Sunday, May 20, 2018

Saturday May 19 - by Kate Sutherland

Strong southerly winds led up to our first trip of the spring and it was still blowing this morning when we left the dock!  While these winds made the ride a bit more exciting and gave us some spray, we were rewarded for our efforts - it was an awesome beginning to the spring season!  There were a few Sooty Shearwaters and a couple of Cory's that passed by on our way to the shelf break, but not much else.  Once we slowed down, we began to gather some Wilson's Storm-Petrels in our slick and a short drift around 10:00 brought incredible views of Black-capped Petrels and even a couple of Leach's Storm-Petrels! (photos by Brian Patteson & Kate Sutherland)
Not a bad start to the day...  As we picked up from the drift, Brian shouted "get on this bird - starboard side!" - a Trindade Petrel zipped by and flew away behind us as two Sooty Shearwaters joined the slick!  Needless to say, it was quite distant in a matter of seconds and did not come in to the chum.  As we were scanning for the Trindade Petrel, a pod of Cuvier's Beaked Whales popped up right beside us!  While these cetaceans used to be fairly common on our trips, we do not see them like we used to down here, so it was quite a treat to see them surfacing so close! (photo Kate Sutherland)
They must have just come up from a dive as they were surfacing often, this species holds the record for the deepest recorded dive of any mammal at about 10,000 feet, so they get down there, though where we saw them it was not nearly that deep!  Just after 1130 Brian noticed one of the participants taking photos of something over the boat...and it was a White-tailed Tropicbird!! (photo Kate Sutherland) 
This curious individual flew over and around the boat for at least 10 minutes giving us all ample opportunity to observe and photograph a species that is not typical on our early spring trips - we are more likely to find a Red-billed Tropicbird this time of year!  Southerly winds brought us the earliest record we have for the Stormy Petrel II and Brian remarked that it may have been the 90's when he last observed one this early (it was May 16, 1992)!  Not long after the tropicbird, we had a couple of Band-rumped Storm-Petrels briefly in the slick and a couple of Pomarine Jaegers joined us for an easy meal of chum!  We had another Trindade Petrel come in a little before 1230 and this one was more cooperative, giving most everyone aboard a nice pass before moving on! (photo by Kate Sutherland)
Excellent start to the spring, and the Blitz begins on Wednesday May 23, we will be out there daily until June 9th and still have some trips with space, so just let us know if you would like to join us!
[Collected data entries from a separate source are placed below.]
(* ===== verification/Mkfs.v ===== *)
(** * The program that makes the disk image ([mkfs/mkfs.c])

    [mkfs] runs on the host: it writes a file system with the given files into
    an image, which is a file of [FSSIZE] sectors. A structure in memory is
    the list of its bytes; the host is little-endian. [die] and a failing
    [assert] end the program ([Panic]). *)

From stdpp Require Import base gmap strings numbers list.
From S2P Require Import Prelude State Strings Printf Bytes Cache Log LogSpec Fs Ulib.

Definition FSSIZE : Z := 2000.
Definition NINODES : Z := 200.

(** The global variables, and the image: its sectors and their number. *)
Record mkst : Type := mkmkst {
  mk_img : disk;
  mk_len : Z;
  mk_sb : superblock;
  mk_freeinode : Z;
  mk_freeblock : Z
}.

Definition set_mk_img (v : disk) (s : mkst) : mkst := mkmkst v (mk_len s) (mk_sb s) (mk_freeinode s) (mk_freeblock s).
Definition set_mk_len (v : Z) (s : mkst) : mkst := mkmkst (mk_img s) v (mk_sb s) (mk_freeinode s) (mk_freeblock s).
Definition set_mk_sb (v : superblock) (s : mkst) : mkst := mkmkst (mk_img s) (mk_len s) v (mk_freeinode s) (mk_freeblock s).
Definition set_mk_freeinode (v : Z) (s : mkst) : mkst := mkmkst (mk_img s) (mk_len s) (mk_sb s) v (mk_freeblock s).
Definition set_mk_freeblock (v : Z) (s : mkst) : mkst := mkmkst (mk_img s) (mk_len s) (mk_sb s) (mk_freeinode s) v.

(** The host: whether the image can be created, and the contents of a file
    that can be opened. *)
Class Host : Type := { create_ok : list Z -> bool; contents : list Z -> option (list Z) }.

Abbreviation MK := (M mkst).

Definition die {A} (msg : string) : MK A := panic msg.
Definition assert (b : bool) : MK unit := if b then mret tt else panic "assert".

(** The disk layout. *)
Definition nbitmap : Z := FSSIZE / Z.of_nat BPB + 1.
Definition ninodeblocks : Z := NINODES / Z.of_nat IPB + 1.
Definition nlog : Z := Z.of_nat LOGBLOCKS + 1.
Definition nmeta : Z := 2 + nlog + ninodeblocks + nbitmap.
Definition nblocks : Z := FSSIZE - nmeta.

(** Conversion to the byte order of RISC-V. *)
Definition xshort (x : Z) : Z := le_val [wrap8 x; wrap8 (Z.shiftr x 8)].
Definition xint (x : Z) : Z := le_val [wrap8 x; wrap8 (Z.shiftr x 8); wrap8 (Z.shiftr x 16); wrap8 (Z.shiftr x 24)].

(** The sector [lseek] to [sec * BSIZE] goes to; the product is a [uint]. *)
Definition sector (sec : Z) : Z := wrap32 (sec * Z.of_nat BSIZE) / Z.of_nat BSIZE.

(** Writing past the end makes the image longer. *)
Definition wsect (sec : Z) (buf : list Z) : MK unit :=
  modify (fun s => set_mk_len (Z.max (mk_len s) (sector sec + 1)) (set_mk_img (vset (sector sec) buf (mk_img s)) s)).

Definition rsect (sec : Z) : MK (list Z) :=
  n ← gets mk_len;
  if sector sec <? n then gets (fun s => mk_img s (sector sec)) else die "read".

Definition winode (inum : Z) (ip : list Z) : MK unit :=
  sb ← gets mk_sb;
  let bn := IBLOCK inum sb in
  buf ← rsect bn;
  wsect bn (splice (dinode_off inum) ip buf).

Definition rinode (inum : Z) : MK (list Z) :=
  sb ← gets mk_sb;
  let bn := IBLOCK inum sb in
  buf ← rsect bn;
  mret (slice (dinode_off inum) dinode_size buf).

(** [freeblock++] *)
Definition next_block : MK Z :=
  b ← gets mk_freeblock;
  modify (set_mk_freeblock (wrap32 (b + 1)));;
  mret b.

Definition mk_ialloc (type : Z) : MK Z :=
  inum ← gets mk_freeinode;
  modify (set_mk_freeinode (wrap32 (inum + 1)));;
  let din := replicate dinode_size 0 in
  let din := put16 di_type (xshort type) din in
  let din := put16 di_nlink (xshort 1) din in
  let din := put32 di_size (xint 0) din in
  winode inum din;;
  mret inum.

(** The loop of [balloc]: the first [used] bits are set. *)
Definition balloc_buf (used : nat) : list Z :=
  foldl (fun buf i => <[(i / 8)%nat := wrap8 (Z.lor (nth (i / 8) buf 0) (Z.shiftl 1 (Z.of_nat (i mod 8))))]> buf)
    (replicate BSIZE 0) (seq 0 used).

Definition mk_balloc (used : Z) : MK unit :=
  assert (used <? Z.of_nat BPB);;
  sb ← gets mk_sb;
  wsect (sb_bmapstart sb) (balloc_buf (Z.to_nat used)).

(** The sector of block [fbn] of the file, allocated if need be: the inode and
    the sector. *)
Definition iappend_block (din : list Z) (fbn : Z) : MK (list Z * Z) :=
  if fbn <? Z.of_nat NDIRECT then
    let k := di_addrs (Z.to_nat fbn) in
    din ← (if xint (get32 k din) =? 0 then b ← next_block; mret (put32 k (xint b) din) else mret din);
    mret (din, xint (get32 k din))
  else
    let k := di_addrs NDIRECT in
    let j := (4 * Z.to_nat (fbn - Z.of_nat NDIRECT))%nat in
    din ← (if xint (get32 k din) =? 0 then b ← next_block; mret (put32 k (xint b) din) else mret din);
    indirect ← rsect (xint (get32 k din));
    indirect ← (if get32 j indirect =? 0 then
                  b ← next_block;
                  let indirect := put32 j (xint b) indirect in
                  wsect (xint (get32 k din)) indirect;;
                  mret indirect
                else mret indirect);
    mret (din, xint (get32 j indirect)).

(** The loop of [iappend]; every turn writes at least one byte. *)
Fixpoint iappend_loop (fuel : nat) (din p : list Z) (off n : Z) : MK (list Z * Z) :=
  if n <=? 0 then mret (din, off) else
  match fuel with
  | O => hang
  | S fuel =>
      let fbn := off / Z.of_nat BSIZE in
      assert (fbn <? Z.of_nat MAXFILE);;
      r ← iappend_block din fbn;
      let '(din, x) := r in
      let n1 := Z.min n (wrap32 ((fbn + 1) * Z.of_nat BSIZE - off)) in
      buf ← rsect x;
      wsect x (splice (Z.to_nat (off - fbn * Z.of_nat BSIZE)) (take (Z.to_nat n1) p) buf);;
      iappend_loop fuel din (drop (Z.to_nat n1) p) (wrap32 (off + n1)) (n - n1)
  end.

Definition iappend (inum : Z) (p : list Z) (n : Z) : MK unit :=
  din ← rinode inum;
  let off := xint (get32 di_size din) in
  r ← iappend_loop (Z.to_nat n) din p off n;
  let '(din, off) := r in
  winode inum (put32 di_size (xint off) din).

(** A directory entry with these bytes at the start of its name. *)
Definition mk_dirent_bytes (inum : Z) (name : list Z) : list Z :=
  splice 2 name (put16 0 (xshort inum) (replicate dirent_size 0)).

(** The bytes of the superblock. *)
Definition sb_bytes (sb : superblock) : list Z :=
  mjoin (le_bytes 4 <$> [sb_magic sb; sb_size sb; sb_nblocks sb; sb_ninodes sb; sb_nlog sb; sb_logstart sb;
                         sb_inodestart sb; sb_bmapstart sb]).

(** The name a file gets in the image. *)
Definition shortname (arg : list Z) : list Z := if strncmp (arr arg) (lit "user/") 5 =? 0 then drop 5 arg else arg.
Definition skip_underscore (name : list Z) : list Z := if at_ name 0 =? 95 then drop 1 name else name.

Section main.
Context {H : Host} {R : Reader}.

(** The loop that copies a file, of which [rest] is left. *)
Fixpoint copy_loop (fuel : nat) (inum : Z) (rest : list Z) : MK unit :=
  let cc := read_count BSIZE rest in
  if (cc =? 0)%nat then mret tt else
  match fuel with
  | O => hang
  | S fuel => iappend inum (take cc rest) (Z.of_nat cc);; copy_loop fuel inum (drop cc rest)
  end.

Definition add_file (rootino : Z) (arg : list Z) : MK unit :=
  let name := shortname arg in
  assert (bool_decide (strchr name slash = None));;
  match contents arg with
  | None => die "open"
  | Some data =>
      let name := skip_underscore name in
      assert (length name <=? DIRSIZ)%nat;;
      inum ← mk_ialloc T_FILE;
      iappend rootino (mk_dirent_bytes inum (strncpy_arr name DIRSIZ)) (Z.of_nat dirent_size);;
      copy_loop (length data) inum data
  end.

Definition mk_main (argv : list (list Z)) : MK unit :=
  if (length argv <? 2)%nat then die "usage" else
  assert (BSIZE mod dinode_size =? 0)%nat;;
  assert (BSIZE mod dirent_size =? 0)%nat;;
  if negb (create_ok (nth 1 argv [])) then die "create" else
  modify (set_mk_len 0);;
  let sb := mksuper FSMAGIC (xint FSSIZE) (xint nblocks) (xint NINODES) (xint nlog) (xint 2) (xint (2 + nlog))
              (xint (2 + nlog + ninodeblocks)) in
  modify (set_mk_sb sb);;
  modify (set_mk_freeblock nmeta);;
  for_each (seq 0 (Z.to_nat FSSIZE)) (fun i => wsect (Z.of_nat i) (replicate BSIZE 0));;
  wsect 1 (splice 0 (sb_bytes sb) (replicate BSIZE 0));;
  rootino ← mk_ialloc T_DIR;
  assert (rootino =? ROOTINO);;
  iappend rootino (mk_dirent_bytes rootino [46; 0]) (Z.of_nat dirent_size);;
  iappend rootino (mk_dirent_bytes rootino [46; 46; 0]) (Z.of_nat dirent_size);;
  for_each (drop 2 argv) (add_file rootino);;
  din ← rinode rootino;
  let off := xint (get32 di_size din) in
  let off := wrap32 ((off / Z.of_nat BSIZE + 1) * Z.of_nat BSIZE) in
  winode rootino (put32 di_size (xint off) din);;
  used ← gets mk_freeblock;
  mk_balloc used.

End main.

(** Before [main] runs, with an empty image. *)
Definition mk_init : mkst := mkmkst (fun _ => []) 0 (mksuper 0 0 0 0 0 0 0 0) 1 0.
Thank you to everyone who came offshore with us today, we certainly were lucky!  And thank you to Jeff Lemons for helping Brian and I to lead the trip today!

May 19, 2018
Trindade Petrel  2-3
Black-capped Petrel  35-40
Cory's Shearwater  5
Sooty Shearwater  14
Audubon's Shearwater  19
Wilson's Storm-Petrel  60-70
Leach's Storm-Petrel  4
Band-rumped Storm-Petrel  2
White-tailed Tropicbird  1
Pomarine Jaeger  4
Least Tern  2
shorebird sp.  1
Cuvier's Beaked Whale  5-6
Pilot Whale (prob. Short-finned)  20
Bottlenose Dolphin  8

Trindade Petrel flying towards the boat courtesy of participant Brad Sale
Black-capped Petrel feeding on some fish from the chum block (Kate Sutherland), it is always cool to see those pink legs and bicolored feet!
A white faced Black-capped Petrel, we had a few of these today, you can see how little black is in the underwing!  (Kate Sutherland)
One more White-tailed Tropicbird image (Kate Sutherland), this bird was banded but I was unable to get any photos that showed the band well enough to read!  The closest nesting location is Bermuda.
One of the Pomarine Jaegers that followed us for a bit...(Kate Sutherland)
A few more images of the Cuvier's Beaked Whales!  The males have teeth at the tip of their beak that they use to fight with one another, leaving the scars you can see on the backs of these two individuals.  The older they are the more scarred they get, so you can see that one of these was very scarred, while another was just slightly so.  Nice sighting!  (Kate Sutherland)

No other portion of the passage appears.